» **WHAT NEEDS TO BE DONE**
Search the listing for the string "exists". Copy every line that has it.
###
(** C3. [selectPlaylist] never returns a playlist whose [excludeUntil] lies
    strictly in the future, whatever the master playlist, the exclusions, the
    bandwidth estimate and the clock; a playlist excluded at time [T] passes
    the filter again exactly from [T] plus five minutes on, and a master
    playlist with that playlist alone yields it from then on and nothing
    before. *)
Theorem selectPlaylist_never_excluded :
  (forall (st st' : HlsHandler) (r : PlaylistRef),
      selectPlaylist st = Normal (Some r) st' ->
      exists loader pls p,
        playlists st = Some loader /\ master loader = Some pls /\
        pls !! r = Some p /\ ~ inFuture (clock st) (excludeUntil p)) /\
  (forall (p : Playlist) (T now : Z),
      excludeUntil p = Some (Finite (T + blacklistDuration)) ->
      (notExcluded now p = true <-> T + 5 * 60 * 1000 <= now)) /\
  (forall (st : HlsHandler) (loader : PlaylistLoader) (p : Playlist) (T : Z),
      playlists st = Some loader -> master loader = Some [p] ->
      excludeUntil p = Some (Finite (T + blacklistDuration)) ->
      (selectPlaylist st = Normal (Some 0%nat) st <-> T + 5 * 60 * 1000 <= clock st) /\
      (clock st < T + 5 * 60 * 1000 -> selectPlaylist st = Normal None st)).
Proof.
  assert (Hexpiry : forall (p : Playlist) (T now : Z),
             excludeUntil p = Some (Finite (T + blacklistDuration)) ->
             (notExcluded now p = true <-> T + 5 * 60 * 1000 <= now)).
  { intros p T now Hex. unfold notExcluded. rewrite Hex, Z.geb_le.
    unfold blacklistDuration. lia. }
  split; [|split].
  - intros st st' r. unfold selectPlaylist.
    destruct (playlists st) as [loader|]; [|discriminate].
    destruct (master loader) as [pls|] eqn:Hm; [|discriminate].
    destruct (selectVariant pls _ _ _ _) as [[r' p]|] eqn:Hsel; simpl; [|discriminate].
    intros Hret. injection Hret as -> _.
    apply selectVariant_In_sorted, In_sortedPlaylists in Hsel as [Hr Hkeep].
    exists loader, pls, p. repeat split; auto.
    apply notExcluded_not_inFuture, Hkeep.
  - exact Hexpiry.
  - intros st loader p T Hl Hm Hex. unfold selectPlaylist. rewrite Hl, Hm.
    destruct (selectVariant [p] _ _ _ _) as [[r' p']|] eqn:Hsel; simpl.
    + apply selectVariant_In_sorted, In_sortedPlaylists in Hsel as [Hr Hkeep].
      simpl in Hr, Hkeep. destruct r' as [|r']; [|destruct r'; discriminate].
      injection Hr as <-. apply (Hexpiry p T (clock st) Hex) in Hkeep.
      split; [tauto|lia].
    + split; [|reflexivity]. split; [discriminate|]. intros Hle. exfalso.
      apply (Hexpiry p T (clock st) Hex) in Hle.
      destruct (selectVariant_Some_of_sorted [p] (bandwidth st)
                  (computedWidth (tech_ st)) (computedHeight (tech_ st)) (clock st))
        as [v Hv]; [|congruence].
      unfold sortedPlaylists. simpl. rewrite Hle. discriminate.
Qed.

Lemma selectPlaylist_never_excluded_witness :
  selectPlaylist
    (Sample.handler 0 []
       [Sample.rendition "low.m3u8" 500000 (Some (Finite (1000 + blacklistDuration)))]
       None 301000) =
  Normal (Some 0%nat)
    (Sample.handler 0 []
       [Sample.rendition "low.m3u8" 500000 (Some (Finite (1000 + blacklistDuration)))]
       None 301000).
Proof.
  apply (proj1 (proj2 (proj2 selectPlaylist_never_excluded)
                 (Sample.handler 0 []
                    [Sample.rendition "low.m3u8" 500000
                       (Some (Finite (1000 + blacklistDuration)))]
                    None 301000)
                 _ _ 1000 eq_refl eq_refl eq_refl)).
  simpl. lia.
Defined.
###
» **EXERCISE OUTPUT**
      exists loader pls p,
    exists loader, pls, p. repeat split; auto.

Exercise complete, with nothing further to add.